## What needs to be done
Word for word, give again the line holding "stage S (WorktreeCleanupReport" and each line after it to the end of the listing below.

## Exercise material
(** An observation after the run, and the error it adds when it fails. *)
Definition observed_again {A} (what : string) (r : res A) : option A * list string :=
  match r with
  | Ok a => (Some a, [])
  | Err e => (None, ["failed to recapture source " ++ what ++ ": " ++ alternate e])
  end.

Definition guard_passes (before : GitStateSnapshot) (after : option GitStateSnapshot) : bool :=
  match after with
  | Some after => match from_snapshots before after true with Ok guard => negb (strict_violation guard) | Err _ => false end
  | None => false
  end.

(** The source is observed again: its state, whether it is unchanged, and
    the errors. *)
Definition check_source (source : SourceBefore) : IO (option GitStateSnapshot * bool * list string) :=
  state <- capture_git_state (sb_root source) ;;
  head <- resolve_head (sb_root source) timeout output_limit None ;;
  refs <- capture_refs_fingerprint (sb_root source) timeout output_limit None ;;
  let '(state, state_errors) := observed_again "Git state" state in
  let '(head, head_errors) := observed_again "HEAD" head in
  let '(refs, refs_errors) := observed_again "refs" refs in
  let unchanged := guard_passes (sb_state source) state
                   && bool_decide (head = Some (sb_base_head source))
                   && bool_decide (refs = Some (sb_refs source)) in
  Ret (state, unchanged, (state_errors ++ head_errors ++ refs_errors
         ++ if unchanged then [] else ["source Git worktree or refs changed during disposable verification"])%list).

Context {S T : Type}.
Context (before_create : DisposableWorktreeIntent -> stage S unit)
        (operation : DisposableWorktreeContext -> stage S T)
        (before_cleanup : DisposableWorktreeContext -> stage S unit).

(** The cleanup runs only when it is authorised. *)
Definition authorised_cleanup (storage : WorktreeStorage) (lease : WorktreeLease) (context : DisposableWorktreeContext)
    : stage S (WorktreeCleanupReport * list string) :=
  permitted <-! stage_try (before_cleanup context) ;;
  match permitted with
  | Ok _ =>
      cleanup <-! stage_io (cleanup_run storage lease) ;;
      stage_ret (Ok (cleanup, []))
  | Err e =>
      let message := "worktree cleanup authorization failed: " ++ alternate e in
      stage_ret (Ok (skipped_cleanup_report lease message, [message]))
  end.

## Task result
    : stage S (WorktreeCleanupReport * list string) :=
  permitted <-! stage_try (before_cleanup context) ;;
  match permitted with
  | Ok _ =>
      cleanup <-! stage_io (cleanup_run storage lease) ;;
      stage_ret (Ok (cleanup, []))
  | Err e =>
      let message := "worktree cleanup authorization failed: " ++ alternate e in
      stage_ret (Ok (skipped_cleanup_report lease message, [message]))
  end.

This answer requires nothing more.